> **Your assignment**:
Please set down exactly the lines of the listing below from the line containing "Lemma cookie_vsb_imap (l" through the line containing "revert n. induction", both lines included, leaving out all other lines.

[Opening Records to process section]

Lemma wp_vmod_set nm val s (Q : unit → state W → Prop) :
  nm ≠ [] → val ≠ [] → (∀ s', stored nm val s s' → Q tt s') →
  wp (vmod_set (Some nm) (Some val)) Q s.
Proof.
  intros Hn Hv HQ. unfold vmod_set. wp_go.
  apply wp_cobj_get. intros s1 Hc Hw Hp. rewrite !nonempty_Some by done.
  assert (∀ ok l w g,
    (ok = true → l = upsert nm val (cookies s)) → (ok = false → l = cookies s) →
    (cookie_cost nm val ≤ ws_free (ws s) →
       ok = true ∧ ws_free (ws s) - cookie_cost nm val ≤ ws_free w)%Z →
    Q tt (Task (Some l) w g)) as Hend.
  { intros ok l w g Hl1 Hl2 Hw'. apply HQ. unfold stored, cookies at 1 3 5. simpl.
    split; [destruct ok; auto|naive_solver]. }
  clear HQ. unfold cookie_cost, sizeof_cookie, ws_slack, upsert in *.
  unfold set_cookielist. rewrite <-Hw in *.
  destruct (find_cookie (cookies s) nm) as [[i c]|]; wp_go.
  - unfold ws_slack. intros [] w Hw1; wp_go; rewrite ?Hp;
      [apply (Hend true)|apply (Hend false)]; naive_solver lia.
  - lia.
  - unfold ws_slack. intros [] w1 Hw1; wp_go.
    + unfold ws_slack. intros ok2 w2 Hw2. wp_go. unfold ws_slack. intros ok3 w3 Hw3.
      destruct (ok2 && ok3) eqn:E; wp_go; rewrite ?Hp;
      [apply (Hend true)|apply (Hend false)];
      destruct ok2, ok3; naive_solver lia.
    + rewrite Hp. apply (Hend false); naive_solver lia.
Qed.

Lemma wp_vmod_set_empty nm val s (Q : unit → state W → Prop) :
  nm = [] ∨ val = [] →
  (∀ s', cookies s' = cookies s → ws s' = ws s → Q tt s') →
  wp (vmod_set (Some nm) (Some val)) Q s.
Proof.
  intros Hn HQ. unfold vmod_set. wp_go. apply wp_cobj_get. intros s1 Hc Hw Hp.
  destruct nm, val; simpl; try (by destruct Hn); apply wp_ret, HQ;
    try done; unfold cookies at 1; by rewrite Hp.
Qed.

Lemma wp_vmod_clean (Q : unit → state W → Prop) s :
  (∀ s', cookies s' = [] → ws s' = ws s → Q tt s') → wp vmod_clean Q s.
Proof.
  intros HQ. unfold vmod_clean, set_cookielist. wp_go.
  apply wp_cobj_get. intros s1 _ Hw _. wp_go. by apply HQ.
Qed.

(** *** The parser *)
Definition not_semi (c : ascii) : bool := bool_decide (c ≠ ";"%char).

(** One turn of the loop on [nm=val] followed by the end or a ';'. *)
Lemma parse_loop_entry fuel w nm val r i :
  Forall (λ c, isspace c = true) w → name_ok nm → (";"%char ∉ val) →
  (∀ c, head r = Some c → c = ";"%char) →
  parse_loop (S fuel) (w ++ nm ++ "="%char :: val ++ r) i =
    (vmod_set (Some nm) (Some val);;;
     match r with [] => mret (i + 1)%Z | _ :: p => parse_loop fuel p (i + 1)%Z end
     : M (state W) Z).
Proof.
  intros Hw (Hn & Heq & Hsp) Hv Hr.
  assert (∃ c p, w ++ nm ++ "="%char :: val ++ r = c :: p) as (c & p & Hp).
  { destruct (w ++ nm ++ "="%char :: val ++ r) as [|c p] eqn:E; [|eauto].
    apply app_eq_nil in E as [_ E]. by destruct nm. }
  cbn [parse_loop]. rewrite Hp, <-Hp.
  rewrite skip_while_app; [|done|intros d; destruct nm; simpl; naive_solver].
  rewrite strchr_app by done. cbn [tail]. rewrite strndup_strchr.
  rewrite (skip_while_app _ val r), strndup_strchr_rest.
  - done.
  - apply Forall_forall. intros d Hd. apply bool_decide_eq_true. by intros ->.
  - intros d ->%Hr. reflexivity.
Qed.

(** The parser always returns, whatever the header and the workspace,
    and keeps the list well formed. *)
Lemma wp_parse_loop_ok fuel p i s :
  length p < fuel → cookies_ok (cookies s) →
  wp (parse_loop fuel p i) (λ _ s', cookies_ok (cookies s')) s.
Proof.
  revert p i s. induction fuel as [|fuel IH]; intros p i s Hlen Hok; [lia|].
  cbn [parse_loop]. destruct p as [|c p]; [by wp_go|].
  set (p0 := c :: p) in *. clearbody p0. clear c p.
  assert (length (skip_while isspace p0) ≤ length p0) as Hlen1 by auto with vmod.
  pose proof (skip_while_head isspace p0) as Hsp. revert Hlen1 Hsp.
  generalize (skip_while isspace p0). intros p Hlen1 Hsp.
  destruct (strchr p "=") as [sep|] eqn:E; [|by wp_go].
  apply strchr_Some in E as (nm & r & -> & -> & Heq). rewrite strndup_strchr.
  cbn [tail]. rewrite strndup_skip.
  pose proof (skip_while_length (λ c, bool_decide (c ≠ ";"%char)) r) as Hlen2.
  pose proof (prefix_while_Forall (λ c, bool_decide (c ≠ ";"%char)) r) as Hval.
  revert Hlen2 Hval. generalize (skip_while (λ c, bool_decide (c ≠ ";"%char)) r).
  generalize (prefix_while (λ c, bool_decide (c ≠ ";"%char)) r).
  intros val q Hlen2 Hval. rewrite length_app in Hlen1. simpl in Hlen1.
  wp_go. apply (wp_mono _ (λ _ s', cookies_ok (cookies s'))).
  - destruct (decide (nm = [] ∨ val = [])) as [He|He].
    + apply wp_vmod_set_empty; [done|]. by intros s' ->.
    + apply wp_vmod_set; [tauto|tauto|]. intros s' [[-> | ->] _]; [|done].
      apply upsert_ok; [|split; [tauto|]|done].
      * split_and!; [tauto|done|]. intros d Hd. apply Hsp. by destruct nm; [tauto|].
      * intros Hin. rewrite Forall_forall in Hval.
        by specialize (Hval _ Hin); apply bool_decide_eq_true in Hval.
  - intros [] s' Hok'. destruct q as [|c q]; [by wp_go|].
    apply IH; [simpl in *; lia|done].
Qed.

(** A well-formed Cookie header for a list of pairs: each pair is
    preceded by optional white space and ended by a ';', which the last
    one may lack. *)
Inductive cookie_header : list cookie → bytes → Prop :=
| header_nil w :
    Forall (λ c, isspace c = true) w → cookie_header [] w
| header_last w c :
    Forall (λ c, isspace c = true) w → cookie_ok c →
    cookie_header [c] (w ++ name c ++ "="%char :: value c)
| header_cons w c l t :
    Forall (λ c, isspace c = true) w → cookie_ok c → cookie_header l t →
    cookie_header (c :: l) (w ++ name c ++ "="%char :: value c ++ ";"%char :: t).

Definition upserts (l0 l : list cookie) : list cookie :=
  foldl (λ acc c, upsert (name c) (value c) acc) l0 l.
Fixpoint cookies_cost (l : list cookie) : Z :=
  match l with
  | [] => 0
  | c :: l => cookie_cost (name c) (value c) + cookies_cost l
  end.

Lemma cookie_cost_pos nm val : (0 ≤ cookie_cost nm val)%Z.
Proof. unfold cookie_cost, sizeof_cookie, ws_slack. lia. Qed.
Lemma cookies_cost_pos l : (0 ≤ cookies_cost l)%Z.
Proof. induction l as [|c l IH]; simpl; [done|]. pose proof (cookie_cost_pos (name c) (value c)). lia. Qed.

Lemma wp_parse_loop_header l h fuel i s :
  cookie_header l h → length h < fuel →
  (cookies_cost l ≤ ws_free (ws s))%Z →
  wp (parse_loop fuel h i) (λ _ s', cookies s' = upserts (cookies s) l) s.
Proof.
  intros Hh. revert fuel i s.
  induction Hh as [w Hw|w c Hw [Hn [Hv Hsemi]]|w c l t Hw [Hn [Hv Hsemi]] Ht IH];
    intros [|fuel] i s Hlen Hcost; try lia.
  - cbn [parse_loop]. destruct w as [|d w]; [by wp_go|]. cbv zeta.
    rewrite <-(app_nil_r (d :: w)), skip_while_app by done. by wp_go.
  - rewrite <-(app_nil_r (value c)), parse_loop_entry by done. wp_go.
    simpl in Hcost. apply wp_vmod_set; [by destruct Hn|done|].
    intros s' [_ Hst]. wp_go. apply Hst. lia.
  - rewrite parse_loop_entry; [|done|done|done|by intros d [= <-]]. wp_go.
    simpl in Hcost. apply wp_vmod_set; [by destruct Hn|done|].
    intros s' [_ Hst]. pose proof (cookies_cost_pos l).
    destruct Hst as [Hc Hf]; [lia|]. cbn [upserts foldl]. rewrite <-Hc.
    rewrite !length_app in Hlen. simpl in Hlen. rewrite length_app in Hlen. simpl in Hlen.
    apply IH; lia.
Qed.

Lemma wp_vmod_parse h s (Q : unit → state W → Prop) :
  h ≠ [] →
  (∀ s1, cookies s1 = [] → ws s1 = ws s →
     wp (parse_loop (S (length h)) h 0) (λ _ s', ∀ s'', cookies s'' = cookies s' → Q tt s'') s1) →
  wp (vmod_parse (Some h)) Q s.
Proof.
  intros Hh HQ. unfold vmod_parse. wp_go. apply wp_cobj_get. intros s1 Hc Hw Hp.
  rewrite nonempty_Some by done. wp_go.
  apply (wp_mono _ (λ _ s', cookies s' = [] ∧ ws s' = ws s)).
  - destruct (cookies s) as [|c l] eqn:E; [by wp_go|].
    apply wp_vmod_clean. intros s' ? ->. by rewrite Hw.
  - intros [] s2 [Hc2 Hw2]. wp_go. eapply wp_mono; [by apply HQ|].
    intros i s3 Hs3. wp_go. by apply Hs3.
Qed.

(** *** The printer *)
Definition cookie_text (c : cookie) : bytes :=
  name c ++ "="%char :: value c ++ [";"%char].

Lemma cookie_vsb_imap (l : list cookie) n :
  concat (imap (λ i c, (if decide (n + S i = 0) then [] else [" "%char]) ++
    name c ++ ["="%char] ++ value c ++ [";"%char]) l) =
  concat ((λ c, " "%char :: cookie_text c) <$> l).
Proof.
  revert n. induction l as [|c l IH]; intros n; [done|].
  rewrite imap_cons, fmap_cons. cbn [concat].
  rewrite decide_False by lia. f_equal.
  rewrite <-(IH (S n)). f_equal. apply imap_ext. intros i d _. simpl.
  by rewrite (Nat.add_succ_r n (S i)).
Qed.
Lemma wp_unload sms s :
  NoDup sms → Forall (λ sm, is_Some (objects (priv s) !! sm)) sms →
  wp (unload sms) (λ _ s',
    ∀ sm, objects (priv s') !! sm = if decide (sm ∈ sms) then None else objects (priv s) !! sm) s.
Proof.
  clear be_name be_healthy.
  intros Hnd. revert s. induction Hnd as [|sm sms Hin Hnd IH]; intros s Hall;
    cbn [unload]; wp_go.
  - done.
  - apply Forall_cons in Hall as [[o Ho] Hall]. unfold vmod_saintmode__fini. wp_go.
    apply wp_get_sm. exists o. split; [done|]. wp_go. eapply wp_mono; [apply IH; simpl|].
    + apply Forall_forall. intros sm' Hsm'. rewrite lookup_delete_ne by (by intros ->).
      by apply (proj1 (Forall_forall _ _) Hall).
    + intros [] s' Hs' sm'. rewrite Hs'. simpl.
      destruct (decide (sm' = sm)) as [->|Hne].
      * rewrite (decide_True (P := sm ∈ sm :: sms)) by set_solver.
        case_decide; [done|]. apply lookup_delete_eq.
      * rewrite lookup_delete_ne by done. repeat case_decide; set_solver.
Qed.
End behaviour.

(** ** Properties *)
Section properties.
Context {W : Type} `{Workspace W}.
Context (be_name : director → bytes).
Implicit Types (s : task sm_state W) (o : saintmode).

[Closing Records to process section]

> **Result of the exercise**:
Lemma cookie_vsb_imap (l : list cookie) n :
  concat (imap (λ i c, (if decide (n + S i = 0) then [] else [" "%char]) ++
    name c ++ ["="%char] ++ value c ++ [";"%char]) l) =
  concat ((λ c, " "%char :: cookie_text c) <$> l).
Proof.
  revert n. induction l as [|c l IH]; intros n; [done|].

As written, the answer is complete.